BEGIN RECORDS SUPPLIED

(* ===== verification/Kube.v ===== *)
(** * The API server

    The objects the operator writes and the client it writes them with. The client
    is third-party code: [KubeApi] is its interface, whose laws say what its
    documentation promises (a read returns what is stored, a failed call has either
    no effect or its effect, [controllerutil.CreateOrUpdate] applies the mutation to
    the stored object or to the one passed in). Theorems about the controllers are
    proved against the interface; [simple_api] implements it.

    [K] is the monad of code that talks to the API server: it threads the cluster and
    records, after every write, what is stored, so that a statement can speak of all
    the states a round passes through, wherever it stops. *)

From S2P Require Export Pipelines.

(** ** Objects *)

Record ObjectMeta := {
  om_namespace : string;
  om_name : string;
  om_labels : gmap string string;
  om_annotations : gmap string string;
  om_owners : list string;
  om_created : bool          (** [!CreationTimestamp.IsZero()] *)
}.

Record PodTemplate := { pt_meta : ObjectMeta; pt_spec : PodSpec }.

Record DeploymentSpec := {
  dep_replicas : option Z;
  dep_template : PodTemplate;
  dep_settings : settings
}.

(** A volume claim template: its name and the storage it requests. *)
Record ClaimTemplate := { ct_name : string; ct_storage : Z; ct_settings : settings }.

Record StatefulSetSpec := {
  sts_replicas : option Z;
  sts_service_name : string;
  sts_pod_management : string;
  sts_claims : list ClaimTemplate;
  sts_template : PodTemplate;
  sts_update_strategy : string;
  sts_pvc_retention : string;
  sts_min_ready : string;
  sts_settings : settings
}.

Record DaemonSetSpec := { ds_selector : gmap string string; ds_template : PodTemplate }.

(** The part of an object that depends on its type; specs that are only copied are
    their text. *)
Inductive Body :=
| BDeployment (spec : DeploymentSpec)
| BStatefulSet (spec : StatefulSetSpec)
| BDaemonSet (spec : DaemonSetSpec)
| BSecret (data : gmap string string)
| BConfigMap (data : gmap string string)
| BService (spec : settings)
| BServiceAccount
| BClusterRole (rules : settings)
| BClusterRoleBinding (role_ref : settings) (subjects : settings)
| BPodMonitor (spec : settings)
| BPodDisruptionBudget (spec : settings)
| BVMPodScrape (spec : settings)
| BHPA (spec : settings)
| BPod (spec : PodSpec)
| BNamespace (deleting : bool).

Record Object := { o_meta : ObjectMeta; o_body : Body }.

Inductive obj_kind :=
| KDeployment | KStatefulSet | KDaemonSet | KSecret | KConfigMap | KService | KServiceAccount
| KClusterRole | KClusterRoleBinding | KPodMonitor | KPodDisruptionBudget | KVMPodScrape | KHPA
| KPod | KNamespace.

#[export] Instance obj_kind_eq_dec : EqDecision obj_kind.
Proof. solve_decision. Defined.

Definition kind_code (k : obj_kind) : nat :=
  match k with
  | KDeployment => 0 | KStatefulSet => 1 | KDaemonSet => 2 | KSecret => 3 | KConfigMap => 4
  | KService => 5 | KServiceAccount => 6 | KClusterRole => 7 | KClusterRoleBinding => 8
  | KPodMonitor => 9 | KPodDisruptionBudget => 10 | KVMPodScrape => 11 | KHPA => 12
  | KPod => 13 | KNamespace => 14
  end.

END RECORDS SUPPLIED

WHAT YOU HAVE TO DO - State how many lines of the data include the word "option", with nothing else.

REPLY - 2